Blaschke Stefan J.12ORCID,Rautenberg Nora12,Endepols Heike345ORCID,Jendro Aileen1,Konrad Jens6,Vlachakis Susan1ORCID,Wiedermann Dirk7,Schroeter Michael12,Hoffmann Bernd6ORCID,Merkel Rudolf6ORCID,Marklund Niklas8ORCID,Fink Gereon R.12ORCID,Rueger Maria A.12

Affiliation:

1. Department of Neurology, Faculty of Medicine and University Hospital, University of Cologne, 50923 Cologne, Germany

2. Cognitive Neuroscience Section, Institute of Neuroscience and Medicine (INM-3), Research Centre Juelich, 52428 Juelich, Germany

3. Institute of Radiochemistry and Experimental Molecular Imaging, Faculty of Medicine and University Hospital Cologne, University of Cologne, 50937 Cologne, Germany

4. Department of Nuclear Medicine, Faculty of Medicine and University Hospital Cologne, University of Cologne, 50931 Cologne, Germany

5. Nuclear Chemistry, Institute of Neuroscience and Medicine (INM-5), Research Centre Juelich, 52428 Juelich, Germany

6. Mechanobiology, Institute of Biological Information Processing (IBI-2), Research Centre Juelich, 52425 Juelich, Germany

7. Multimodal Imaging Group, Max Planck Institute for Metabolism Research, 50931 Cologne, Germany

8. Department of Clinical Sciences Lund, Neurosurgery, Lund University, 221 85 Lund, Sweden

Abstract

Concussion, caused by a rotational acceleration/deceleration injury mild enough to avoid structural brain damage, is insufficiently captured in recent preclinical models, hampering the relation of pathophysiological findings on the cellular level to functional and behavioral deficits. We here describe a novel model of unrestrained, single vs. repetitive concussive brain injury (CBI) in male C56Bl/6j mice. Longitudinal behavioral assessments were conducted for up to seven days afterward, alongside the evaluation of structural cerebral integrity by in vivo magnetic resonance imaging (MRI, 9.4 T), and validated ex vivo by histology.
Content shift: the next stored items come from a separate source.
(** Two inputs of shape (2, 3) that differ in the second row only, and
    masks of shape (2,). *)
Definition input23 : tensor Z := Tensor [2; 3] [1; 2; 3; 4; 5; 6]%Z.
Definition input23' : tensor Z := Tensor [2; 3] [1; 2; 3; 40; 50; 60]%Z.
Definition keep2 : tensor bool := Tensor [2] [true; true].
Definition drop2 : tensor bool := Tensor [2] [false; false].

(** A mask whose last axis is empty. *)
Definition mask20 : tensor bool := Tensor [2; 0] [].

Definition cntk_env : environment :=
  {| backend := "cntk"; installed := fun _ => false |}.

(** A third backend selected, with the theano package installed too. *)
Definition cntk_with_theano_env : environment :=
  {| backend := "cntk"; installed := fun pkg => String.eqb pkg "theano" |}.

Arguments f32_add : simpl never.
Arguments f32_mul : simpl never.
Arguments f32_to_bool : simpl never.

(** * Facts about the list layout *)

Lemma flat_map_map_inner {A B C : Type} (g : A -> list B) (h : C -> A)
  (l : list C) :
  flat_map g (map h l) = flat_map (fun c => g (h c)) l.
Proof.
  induction l as [| c l IH]; simpl; [reflexivity | now rewrite IH].
Qed.

Section ListFacts.

Context {A B : Type}.

Lemma map_flat_map (C : Type) (h : B -> C) (g : A -> list B) (l : list A) :
  map h (flat_map g l) = flat_map (fun a => map h (g a)) l.
Proof.
  induction l as [| a l IH]; simpl; [reflexivity |].
  now rewrite map_app, IH.
Qed.

Lemma flat_map_ext_in (g h : A -> list B) (l : list A) :
  (forall a, In a l -> g a = h a) -> flat_map g l = flat_map h l.
Proof.
  induction l as [| a l IH]; intros E; simpl; [reflexivity |].
  rewrite (E a (or_introl eq_refl)), IH; [reflexivity |].
  intros a' Ha'. apply E. now right.
Qed.

(** Walking a list by position is walking the list. *)
Lemma flat_map_seq_nth (g : A -> list B) (l : list A) (d : A) :
  flat_map (fun i => g (nth i l d)) (seq 0 (length l)) = flat_map g l.
Proof.
  induction l as [| a l IH]; [reflexivity |].
  cbn [length seq flat_map nth]. f_equal.
  rewrite <- seq_shift, flat_map_map_inner. exact IH.
Qed.

(** Blocks of equal length [L]: element [r * L + k] is element [k] of
    block [r]. *)
Lemma nth_error_flat_map_block (g : A -> list B) (L : nat) (l : list A) :
  (forall a, In a l -> length (g a) = L) ->
  forall r k, k < L ->
    nth_error (flat_map g l) (r * L + k) =
    match nth_error l r with
    | Some a => nth_error (g a) k
    | None => None
    end.
Proof.
  induction l as [| a l IH]; intros HL r k Hk.
  - cbn [flat_map]. destruct (r * L + k); destruct r; reflexivity.
  - assert (Ha : length (g a) = L) by (apply HL; now left).
    destruct r as [| r]; cbn [flat_map nth_error].
    + rewrite nth_error_app1 by (simpl; lia). reflexivity.
    + rewrite nth_error_app2 by (simpl; lia).
      replace (S r * L + k - length (g a)) with (r * L + k) by (simpl; lia).
      apply IH; [| exact Hk]. intros a' Ha'. apply HL. now right.
Qed.

End ListFacts.

Lemma nth_error_stretch {A : Type} (f : nat) (l : list A) (r k : nat) :
  k < f -> nth_error (stretch f l) (r * f + k) = nth_error l r.
Proof.
  intros Hk. unfold stretch.
  rewrite (@nth_error_flat_map_block _ _ (fun a => repeat a f) f).
  - destruct (nth_error l r); [| reflexivity].
    now apply nth_error_repeat.
  - intros a _. apply repeat_length.
  - exact Hk.
Qed.

Lemma nth_error_select {A : Type} (c : list bool) (x y : list A) (i : nat) :
  nth_error (select c x y) i =
  match nth_error c i, nth_error x i, nth_error y i with
  | Some b, Some u, Some v => Some (if b then u else v)
  | _, _, _ => None
  end.
Proof.
  unfold select. revert x y i.
  induction c as [| b c IH]; intros x y i.
  - destruct i; reflexivity.
  - destruct x as [| u x].
    + destruct i; simpl; [reflexivity |].
      now destruct (nth_error c i).
    + destruct y as [| v y].
      * destruct i; simpl; [reflexivity |].
        destruct (nth_error c i); [| reflexivity].
        now destruct (nth_error x i).
      * destruct i; simpl; [reflexivity | apply IH].
Qed.

Lemma chunk_S {A : Type} (k i : nat) (l : list A) :
  chunk k (S i) l = chunk k i (skipn k l).
Proof.
  unfold chunk. rewrite skipn_skipn. do 2 f_equal. simpl. lia.
Qed.

(** The blocks of a list, put back together. *)
Lemma flat_map_chunk {A : Type} (k n : nat) (l : list A) :
  length l = n * k -> flat_map (fun i => chunk k i l) (seq 0 n) = l.
Proof.
  revert l. induction n as [| n IH]; intros l Hl.
  - destruct l; [reflexivity | discriminate].
  - cbn [seq flat_map]. rewrite <- seq_shift, flat_map_map_inner.
    rewrite (flat_map_ext _ (fun i => chunk k i (skipn k l)))
      by (intros i; apply chunk_S).
    rewrite IH by (rewrite length_skipn; simpl in Hl; lia).
    unfold chunk. cbn [Nat.mul skipn]. apply firstn_skipn.
Qed.

Lemma length_chunk {A : Type} (k i n : nat) (l : list A) :
  length l = n * k -> i < n -> length (chunk k i l) = k.
Proof.
  intros Hl Hi. unfold chunk. rewrite length_firstn, length_skipn. nia.
Qed.

Lemma nth_error_chunk {A : Type} (k i j : nat) (l : list A) :
  j < k -> nth_error (chunk k i l) j = nth_error l (i * k + j).
Proof.
  intros Hj. unfold chunk.
  rewrite nth_error_firstn.
  destruct (Nat.ltb_spec j k); [| lia].
  apply nth_error_skipn.
Qed.

(** * Shapes and offsets *)

Lemma numel_app (s1 s2 : shape) : numel (s1 ++ s2) = numel s1 * numel s2.
Proof.
  unfold numel. induction s1 as [| d s1 IH]; simpl; [lia |].
  rewrite IH. lia.
Qed.

Lemma numel_snoc (s : shape) (k : nat) : numel (s ++ [k]) = numel s * k.
Proof. rewrite numel_app. simpl. lia. Qed.

Lemma last_dim_snoc (s : shape) (k : nat) : last_dim (s ++ [k]) = Ok k.
Proof. unfold last_dim. now rewrite rev_unit. Qed.

Lemma init_dims_snoc (s : shape) (k : nat) : init_dims (s ++ [k]) = s.
Proof. apply removelast_last. Qed.

Lemma shape_eqb_refl (s : shape) : shape_eqb s s = true.
Proof. unfold shape_eqb. now destruct (list_eq_dec Nat.eq_dec s s). Qed.

Lemma ravel2 (b t i j : nat) :
  i < b -> j < t -> ravel [b; t] [i; j] = Some (i * t + j).
Proof.
  intros Hi Hj. cbn [ravel].
  destruct (Nat.ltb_spec i b); [| lia].
  destruct (Nat.ltb_spec j t); [| lia].
  f_equal. simpl. lia.
Qed.

Lemma ravel3 (b t f i j k : nat) :
  i < b -> j < t -> k < f ->
  ravel [b; t; f] [i; j; k] = Some ((i * t + j) * f + k).
Proof.
  intros Hi Hj Hk. cbn [ravel].
  destruct (Nat.ltb_spec i b); [| lia].
  destruct (Nat.ltb_spec j t); [| lia].
  destruct (Nat.ltb_spec k f); [| lia].
  f_equal. simpl. lia.
Qed.

(** * The broadcast of a mask on the tensorflow backend *)

Lemma stretch_1 {A : Type} (l : list A) : stretch 1 l = l.
Proof.
  unfold stretch. induction l as [| a l IH]; simpl; [reflexivity |].
  now f_equal.
Qed.

(** A boolean survives the cast to float, the product with one and the
    cast back. *)
Lemma f32_roundtrip (b : bool) :
  f32_to_bool (f32_add f32_zero (f32_mul (bool_to_f32 b) f32_one)) = b.
Proof. destruct b; vm_compute; reflexivity. Qed.

Lemma dot_entry_ones (f : nat) (cd : list bool) (i k : nat) :
  k < f ->
  dot_entry 1 f (map bool_to_f32 cd) (repeat f32_one (numel [1; f])) i k =
  f32_add f32_zero (f32_mul (bool_to_f32 (nth i cd false)) f32_one).
Proof.
  intros Hk. unfold dot_entry. cbn [seq fold_left].
  rewrite Nat.mul_1_r, Nat.add_0_r. cbn [Nat.mul Nat.add].
  change f32_zero with (bool_to_f32 false) at 2.
  rewrite map_nth. do 2 f_equal.
  apply nth_error_nth. apply nth_error_repeat. simpl. lia.
Qed.

Lemma broadcast_by_ones (f : nat) (cd : list bool) :
  map f32_to_bool
    (matmul (length cd) 1 f (map bool_to_f32 cd)
       (repeat f32_one (numel [1; f]))) =
  stretch f cd.
Proof.
  unfold matmul, stretch. rewrite map_flat_map.
  rewrite <- (flat_map_seq_nth (fun b => repeat b f) cd false).
  apply flat_map_ext_in. intros i _.
  rewrite map_map.
  rewrite (map_ext_in _ (fun _ => nth i cd false)).
  - now rewrite map_const, length_seq.
  - intros k Hk. apply in_seq in Hk.
    rewrite dot_entry_ones by lia. apply f32_roundtrip.
Qed.

(** * The two branches of [switch] *)

Lemma switch_tensorflow_branch {A : Type} (env : environment)
  (cond : tensor bool) (x y : tensor A) :
  K_backend env = "tensorflow"%string ->
  switch env cond x y =
  (c <- last_dim (tshape cond) ;;
   i <- last_dim (tshape x) ;;
   cond' <- (if negb (c =? i) && (c =? 1) then
               d <- K_dot (tf_cast_float32 (BoolT cond)) (tf_ones [1; i]) ;;
               Ok (FloatT d)
             else Ok (BoolT cond)) ;;
   tf_where (tf_cast_bool cond') x y).
Proof.
  intros Hb. unfold switch, import_module. unfold K_backend in *.
  rewrite Hb. reflexivity.
Qed.

Lemma switch_theano_branch {A : Type} (env : environment)
  (cond : tensor bool) (x y : tensor A) :
  K_backend env <> "tensorflow"%string ->
  import_module env "theano" = Ok tt ->
  switch env cond x y = T_switch cond x y.
Proof.
  intros Hb Hi. unfold switch.
  destruct (String.eqb_spec (K_backend env) "tensorflow"); [contradiction |].
  now rewrite Hi.
Qed.

Lemma tf_where_same_shape {A : Type} (c : tensor bool) (x y : tensor A) :
  tshape c = tshape x -> tshape y = tshape x ->
  tf_where c x y = Ok (Tensor (tshape x) (select (tdata c) (tdata x) (tdata y))).
Proof.
  intros Hc Hy. unfold tf_where.
  now rewrite Hc, Hy, !shape_eqb_refl.
Qed.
Blood–brain barrier (BBB) integrity was analyzed by means of fluorescent dextran- as well as immunoglobulin G (IgG) extravasation, and neuroinflammatory processes were characterized both in vivo by positron emission tomography (PET) using [18F]DPA-714 and ex vivo using immunohistochemistry. While a single CBI resulted in a defined, subacute neuropsychiatric phenotype, longitudinal cognitive testing revealed a marked decrease in spatial cognition, most pronounced in mice subjected to CBI at high frequency (every 48 h). Functional deficits were correlated to a parallel disruption of the BBB, (R2 = 0.29, p < 0.01), even detectable by a significant increase in hippocampal uptake of [18F]DPA-714, which was not due to activation of microglia, as confirmed immunohistochemically. Featuring a mild but widespread disruption of the BBB without evidence of macroscopic damage, this model induces a characteristic neuro-psychiatric phenotype that correlates to the degree of BBB disruption. Based on these findings, the BBB may function as both a biomarker of CBI severity and as a potential treatment target to improve recovery from concussion.

Funder

Deutsche Forschungsgemeinschaft

Marga-und-Walter-Boll-Stiftung

Cologne Clinician Scientist Program

Publisher

MDPI AG

Reference63 articles.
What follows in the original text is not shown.